[Records from a dataset]
○ ○ ○ ○ ○ ○ ○
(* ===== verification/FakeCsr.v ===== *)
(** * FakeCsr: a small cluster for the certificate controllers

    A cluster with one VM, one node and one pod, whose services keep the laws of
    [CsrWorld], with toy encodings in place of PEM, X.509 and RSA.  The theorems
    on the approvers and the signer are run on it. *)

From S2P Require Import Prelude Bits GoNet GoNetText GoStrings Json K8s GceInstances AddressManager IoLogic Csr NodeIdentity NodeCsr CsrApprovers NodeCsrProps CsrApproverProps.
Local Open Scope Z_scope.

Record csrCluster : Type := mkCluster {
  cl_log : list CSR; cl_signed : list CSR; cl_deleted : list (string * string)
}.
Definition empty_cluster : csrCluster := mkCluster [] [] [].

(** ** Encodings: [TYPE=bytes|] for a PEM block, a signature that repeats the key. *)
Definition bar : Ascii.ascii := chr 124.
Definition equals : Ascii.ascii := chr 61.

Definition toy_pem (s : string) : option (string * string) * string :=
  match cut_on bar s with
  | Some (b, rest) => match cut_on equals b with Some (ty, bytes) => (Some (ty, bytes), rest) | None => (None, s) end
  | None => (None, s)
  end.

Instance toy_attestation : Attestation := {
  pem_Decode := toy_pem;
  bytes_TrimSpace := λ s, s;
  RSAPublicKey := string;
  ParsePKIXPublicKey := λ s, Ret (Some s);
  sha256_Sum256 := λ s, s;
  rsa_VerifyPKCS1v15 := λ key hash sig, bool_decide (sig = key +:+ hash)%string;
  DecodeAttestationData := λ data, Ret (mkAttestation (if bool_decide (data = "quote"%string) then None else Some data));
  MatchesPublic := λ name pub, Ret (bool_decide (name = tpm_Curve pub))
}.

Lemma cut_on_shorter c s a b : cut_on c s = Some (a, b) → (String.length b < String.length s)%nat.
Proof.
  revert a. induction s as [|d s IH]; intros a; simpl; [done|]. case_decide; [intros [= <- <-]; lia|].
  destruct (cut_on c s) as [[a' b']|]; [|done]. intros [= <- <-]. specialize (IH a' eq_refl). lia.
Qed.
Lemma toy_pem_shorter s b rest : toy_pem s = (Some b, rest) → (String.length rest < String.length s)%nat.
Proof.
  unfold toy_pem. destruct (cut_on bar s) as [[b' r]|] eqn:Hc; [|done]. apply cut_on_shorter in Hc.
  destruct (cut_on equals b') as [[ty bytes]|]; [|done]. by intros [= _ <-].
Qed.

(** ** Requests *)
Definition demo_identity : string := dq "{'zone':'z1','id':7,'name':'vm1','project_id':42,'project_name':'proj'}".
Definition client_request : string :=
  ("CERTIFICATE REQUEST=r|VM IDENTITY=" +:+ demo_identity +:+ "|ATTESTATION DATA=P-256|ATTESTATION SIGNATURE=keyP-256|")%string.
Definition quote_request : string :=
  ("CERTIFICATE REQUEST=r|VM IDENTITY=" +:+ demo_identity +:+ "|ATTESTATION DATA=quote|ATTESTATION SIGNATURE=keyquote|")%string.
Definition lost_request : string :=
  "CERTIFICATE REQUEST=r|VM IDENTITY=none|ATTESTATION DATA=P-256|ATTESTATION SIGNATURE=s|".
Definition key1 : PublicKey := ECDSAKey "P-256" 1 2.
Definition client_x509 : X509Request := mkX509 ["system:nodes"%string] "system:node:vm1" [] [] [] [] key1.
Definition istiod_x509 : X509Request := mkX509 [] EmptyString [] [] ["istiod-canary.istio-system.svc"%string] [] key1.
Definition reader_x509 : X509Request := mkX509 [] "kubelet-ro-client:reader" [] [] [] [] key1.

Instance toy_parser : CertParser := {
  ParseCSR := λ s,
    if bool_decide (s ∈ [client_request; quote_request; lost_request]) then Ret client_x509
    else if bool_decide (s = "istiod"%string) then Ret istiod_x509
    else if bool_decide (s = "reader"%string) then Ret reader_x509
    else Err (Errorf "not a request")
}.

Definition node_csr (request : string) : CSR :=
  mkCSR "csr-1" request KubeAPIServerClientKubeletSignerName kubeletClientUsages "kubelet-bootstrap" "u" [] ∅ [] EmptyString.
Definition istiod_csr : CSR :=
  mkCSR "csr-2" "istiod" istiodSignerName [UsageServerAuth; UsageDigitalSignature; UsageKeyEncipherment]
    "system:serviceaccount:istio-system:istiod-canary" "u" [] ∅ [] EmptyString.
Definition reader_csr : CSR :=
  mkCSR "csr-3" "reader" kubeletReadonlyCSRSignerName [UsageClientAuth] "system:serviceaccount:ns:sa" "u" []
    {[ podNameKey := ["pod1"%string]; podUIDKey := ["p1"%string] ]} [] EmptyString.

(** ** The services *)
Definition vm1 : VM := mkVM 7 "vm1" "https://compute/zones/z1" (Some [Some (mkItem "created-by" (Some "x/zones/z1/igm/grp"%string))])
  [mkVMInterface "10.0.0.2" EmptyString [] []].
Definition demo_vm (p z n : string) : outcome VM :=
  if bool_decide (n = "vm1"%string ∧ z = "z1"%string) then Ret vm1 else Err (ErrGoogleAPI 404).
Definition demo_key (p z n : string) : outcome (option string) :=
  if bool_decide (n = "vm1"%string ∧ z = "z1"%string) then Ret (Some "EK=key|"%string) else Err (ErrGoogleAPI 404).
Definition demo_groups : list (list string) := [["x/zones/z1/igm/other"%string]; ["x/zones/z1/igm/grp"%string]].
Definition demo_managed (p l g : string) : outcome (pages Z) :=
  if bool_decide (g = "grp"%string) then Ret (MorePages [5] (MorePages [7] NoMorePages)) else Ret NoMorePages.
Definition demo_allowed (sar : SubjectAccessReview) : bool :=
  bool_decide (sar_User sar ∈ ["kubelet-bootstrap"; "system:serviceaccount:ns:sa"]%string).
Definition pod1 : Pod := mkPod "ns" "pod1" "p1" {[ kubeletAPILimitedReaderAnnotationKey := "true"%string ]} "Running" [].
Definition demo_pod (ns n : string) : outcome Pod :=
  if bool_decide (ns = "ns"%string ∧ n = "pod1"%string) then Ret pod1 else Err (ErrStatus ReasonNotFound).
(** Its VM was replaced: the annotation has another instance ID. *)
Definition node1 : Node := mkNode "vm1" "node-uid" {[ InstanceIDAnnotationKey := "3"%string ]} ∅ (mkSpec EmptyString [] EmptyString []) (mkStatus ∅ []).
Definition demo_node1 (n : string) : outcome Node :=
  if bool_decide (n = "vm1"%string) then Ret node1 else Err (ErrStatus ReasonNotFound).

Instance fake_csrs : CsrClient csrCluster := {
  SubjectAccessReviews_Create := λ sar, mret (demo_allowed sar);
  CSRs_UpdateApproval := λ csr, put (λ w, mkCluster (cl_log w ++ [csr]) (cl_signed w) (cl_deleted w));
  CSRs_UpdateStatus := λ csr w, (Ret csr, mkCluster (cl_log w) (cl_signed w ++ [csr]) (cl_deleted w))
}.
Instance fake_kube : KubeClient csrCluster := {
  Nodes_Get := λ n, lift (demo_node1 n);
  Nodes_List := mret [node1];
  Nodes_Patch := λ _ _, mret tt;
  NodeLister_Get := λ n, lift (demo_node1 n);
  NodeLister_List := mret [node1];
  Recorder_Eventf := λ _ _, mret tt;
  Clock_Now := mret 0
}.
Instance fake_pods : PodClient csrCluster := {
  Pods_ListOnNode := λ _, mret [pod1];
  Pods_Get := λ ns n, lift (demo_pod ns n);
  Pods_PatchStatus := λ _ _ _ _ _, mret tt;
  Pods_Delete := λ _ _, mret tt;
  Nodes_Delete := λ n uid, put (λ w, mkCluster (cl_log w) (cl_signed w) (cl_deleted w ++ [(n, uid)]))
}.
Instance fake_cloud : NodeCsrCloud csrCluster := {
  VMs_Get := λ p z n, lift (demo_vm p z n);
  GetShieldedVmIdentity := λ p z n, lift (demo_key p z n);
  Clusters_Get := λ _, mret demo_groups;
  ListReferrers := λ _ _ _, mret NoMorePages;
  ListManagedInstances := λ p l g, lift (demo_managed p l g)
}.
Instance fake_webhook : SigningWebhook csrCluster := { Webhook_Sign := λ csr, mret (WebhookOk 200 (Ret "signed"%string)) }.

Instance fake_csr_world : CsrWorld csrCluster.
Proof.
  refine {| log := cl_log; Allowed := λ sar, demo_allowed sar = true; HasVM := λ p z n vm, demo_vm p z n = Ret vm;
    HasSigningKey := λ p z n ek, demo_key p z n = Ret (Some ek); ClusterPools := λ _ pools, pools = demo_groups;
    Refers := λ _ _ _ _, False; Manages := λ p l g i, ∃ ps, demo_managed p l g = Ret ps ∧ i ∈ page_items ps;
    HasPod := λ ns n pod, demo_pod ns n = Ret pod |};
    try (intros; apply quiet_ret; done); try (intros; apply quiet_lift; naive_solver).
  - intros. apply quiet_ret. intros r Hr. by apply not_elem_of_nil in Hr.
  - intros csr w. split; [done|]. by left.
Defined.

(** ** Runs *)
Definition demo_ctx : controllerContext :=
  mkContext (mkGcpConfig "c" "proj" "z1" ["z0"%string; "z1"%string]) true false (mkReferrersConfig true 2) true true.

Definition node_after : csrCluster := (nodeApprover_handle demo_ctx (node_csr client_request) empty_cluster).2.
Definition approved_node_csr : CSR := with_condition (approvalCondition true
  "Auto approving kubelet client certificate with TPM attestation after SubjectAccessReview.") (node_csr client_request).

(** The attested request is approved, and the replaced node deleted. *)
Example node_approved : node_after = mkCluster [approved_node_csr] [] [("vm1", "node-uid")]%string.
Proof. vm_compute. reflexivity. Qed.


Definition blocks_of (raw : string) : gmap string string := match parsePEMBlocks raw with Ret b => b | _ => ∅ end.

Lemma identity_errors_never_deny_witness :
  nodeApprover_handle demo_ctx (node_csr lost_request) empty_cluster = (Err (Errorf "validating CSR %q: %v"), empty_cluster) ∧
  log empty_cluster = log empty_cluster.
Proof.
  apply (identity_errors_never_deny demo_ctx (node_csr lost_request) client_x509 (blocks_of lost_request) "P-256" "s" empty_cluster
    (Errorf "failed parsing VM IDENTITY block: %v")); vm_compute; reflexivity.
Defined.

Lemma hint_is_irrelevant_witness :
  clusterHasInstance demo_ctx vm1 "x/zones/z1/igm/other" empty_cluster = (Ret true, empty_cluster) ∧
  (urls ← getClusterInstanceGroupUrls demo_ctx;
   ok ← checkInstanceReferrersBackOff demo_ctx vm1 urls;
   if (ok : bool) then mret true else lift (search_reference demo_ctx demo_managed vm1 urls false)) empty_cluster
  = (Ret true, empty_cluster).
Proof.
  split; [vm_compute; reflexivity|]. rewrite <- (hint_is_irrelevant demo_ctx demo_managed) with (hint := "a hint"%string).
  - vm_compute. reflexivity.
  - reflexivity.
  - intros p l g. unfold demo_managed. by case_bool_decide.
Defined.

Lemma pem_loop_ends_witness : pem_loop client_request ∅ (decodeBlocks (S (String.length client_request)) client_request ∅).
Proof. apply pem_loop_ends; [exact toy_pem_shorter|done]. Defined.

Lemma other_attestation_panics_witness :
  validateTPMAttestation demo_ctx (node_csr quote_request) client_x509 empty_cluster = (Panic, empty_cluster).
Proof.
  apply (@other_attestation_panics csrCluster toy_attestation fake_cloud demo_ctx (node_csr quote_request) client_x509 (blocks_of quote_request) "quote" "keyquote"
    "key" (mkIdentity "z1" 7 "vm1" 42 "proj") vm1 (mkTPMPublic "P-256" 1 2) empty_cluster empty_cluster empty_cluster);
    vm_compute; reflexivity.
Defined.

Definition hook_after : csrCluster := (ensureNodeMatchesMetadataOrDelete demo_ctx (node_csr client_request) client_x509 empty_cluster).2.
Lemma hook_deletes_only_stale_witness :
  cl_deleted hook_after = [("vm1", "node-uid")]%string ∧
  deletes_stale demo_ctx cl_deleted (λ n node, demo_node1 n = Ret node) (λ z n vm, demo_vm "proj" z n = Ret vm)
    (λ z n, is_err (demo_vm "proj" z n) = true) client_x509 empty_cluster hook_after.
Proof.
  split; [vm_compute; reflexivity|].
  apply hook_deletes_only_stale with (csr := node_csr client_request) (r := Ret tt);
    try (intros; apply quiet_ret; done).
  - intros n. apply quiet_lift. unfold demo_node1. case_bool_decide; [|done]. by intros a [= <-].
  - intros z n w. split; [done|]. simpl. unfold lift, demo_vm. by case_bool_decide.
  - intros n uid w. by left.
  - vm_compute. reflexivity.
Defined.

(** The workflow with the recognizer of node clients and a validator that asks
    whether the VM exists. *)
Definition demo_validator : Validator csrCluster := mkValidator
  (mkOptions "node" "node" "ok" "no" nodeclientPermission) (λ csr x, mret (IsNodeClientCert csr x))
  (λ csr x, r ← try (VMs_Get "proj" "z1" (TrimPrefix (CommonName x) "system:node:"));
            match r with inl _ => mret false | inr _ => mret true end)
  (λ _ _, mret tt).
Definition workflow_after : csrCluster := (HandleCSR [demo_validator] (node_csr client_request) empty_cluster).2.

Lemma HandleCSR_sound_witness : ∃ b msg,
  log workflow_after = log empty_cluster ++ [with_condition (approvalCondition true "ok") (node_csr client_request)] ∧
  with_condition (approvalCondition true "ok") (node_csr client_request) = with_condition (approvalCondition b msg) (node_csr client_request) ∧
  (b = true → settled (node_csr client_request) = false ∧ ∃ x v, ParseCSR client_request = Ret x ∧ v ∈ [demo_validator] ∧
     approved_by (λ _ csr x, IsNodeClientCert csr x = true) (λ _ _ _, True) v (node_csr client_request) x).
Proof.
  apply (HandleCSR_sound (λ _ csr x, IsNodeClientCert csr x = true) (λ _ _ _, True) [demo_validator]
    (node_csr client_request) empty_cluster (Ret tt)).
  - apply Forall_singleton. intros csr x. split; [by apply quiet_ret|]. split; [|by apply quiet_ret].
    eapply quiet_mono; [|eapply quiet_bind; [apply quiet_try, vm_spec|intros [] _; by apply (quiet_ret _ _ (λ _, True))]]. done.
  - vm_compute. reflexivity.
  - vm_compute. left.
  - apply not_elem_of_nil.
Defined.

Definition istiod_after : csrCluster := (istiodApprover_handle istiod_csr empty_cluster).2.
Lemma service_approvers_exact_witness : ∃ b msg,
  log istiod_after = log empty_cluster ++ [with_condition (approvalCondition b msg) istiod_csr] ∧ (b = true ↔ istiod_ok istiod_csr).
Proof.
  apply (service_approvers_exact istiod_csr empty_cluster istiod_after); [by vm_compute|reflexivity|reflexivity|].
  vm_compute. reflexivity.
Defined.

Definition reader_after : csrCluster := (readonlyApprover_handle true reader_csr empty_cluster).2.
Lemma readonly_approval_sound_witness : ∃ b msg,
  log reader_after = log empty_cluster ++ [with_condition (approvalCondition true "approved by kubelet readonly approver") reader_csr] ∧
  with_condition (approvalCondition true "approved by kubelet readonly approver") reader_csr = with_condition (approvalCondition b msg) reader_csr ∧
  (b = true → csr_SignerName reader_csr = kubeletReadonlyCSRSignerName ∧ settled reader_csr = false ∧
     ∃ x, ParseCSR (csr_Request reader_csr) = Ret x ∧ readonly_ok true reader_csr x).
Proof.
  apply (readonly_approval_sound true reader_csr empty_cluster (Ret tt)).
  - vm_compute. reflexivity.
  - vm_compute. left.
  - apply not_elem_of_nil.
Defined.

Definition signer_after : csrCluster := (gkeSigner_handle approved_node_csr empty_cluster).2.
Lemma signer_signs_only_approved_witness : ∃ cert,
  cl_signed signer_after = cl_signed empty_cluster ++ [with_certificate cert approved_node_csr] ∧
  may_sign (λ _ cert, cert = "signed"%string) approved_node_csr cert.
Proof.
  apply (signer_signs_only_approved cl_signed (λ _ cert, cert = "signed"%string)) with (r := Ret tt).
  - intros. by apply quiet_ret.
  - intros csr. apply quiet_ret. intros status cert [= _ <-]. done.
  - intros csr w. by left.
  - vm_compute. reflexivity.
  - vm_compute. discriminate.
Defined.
○ ○ ○ ○ ○ ○ ○
__TASK REQUIREMENTS__
Taking the records from the top, repeat each line exactly until you have repeated the line that contains "Local Open Scope Z_scope.".

__RESULT FOR THIS EXERCISE__
(* ===== verification/FakeCsr.v ===== *)
(** * FakeCsr: a small cluster for the certificate controllers

    A cluster with one VM, one node and one pod, whose services keep the laws of
    [CsrWorld], with toy encodings in place of PEM, X.509 and RSA.  The theorems
    on the approvers and the signer are run on it. *)

From S2P Require Import Prelude Bits GoNet GoNetText GoStrings Json K8s GceInstances AddressManager IoLogic Csr NodeIdentity NodeCsr CsrApprovers NodeCsrProps CsrApproverProps.
Local Open Scope Z_scope.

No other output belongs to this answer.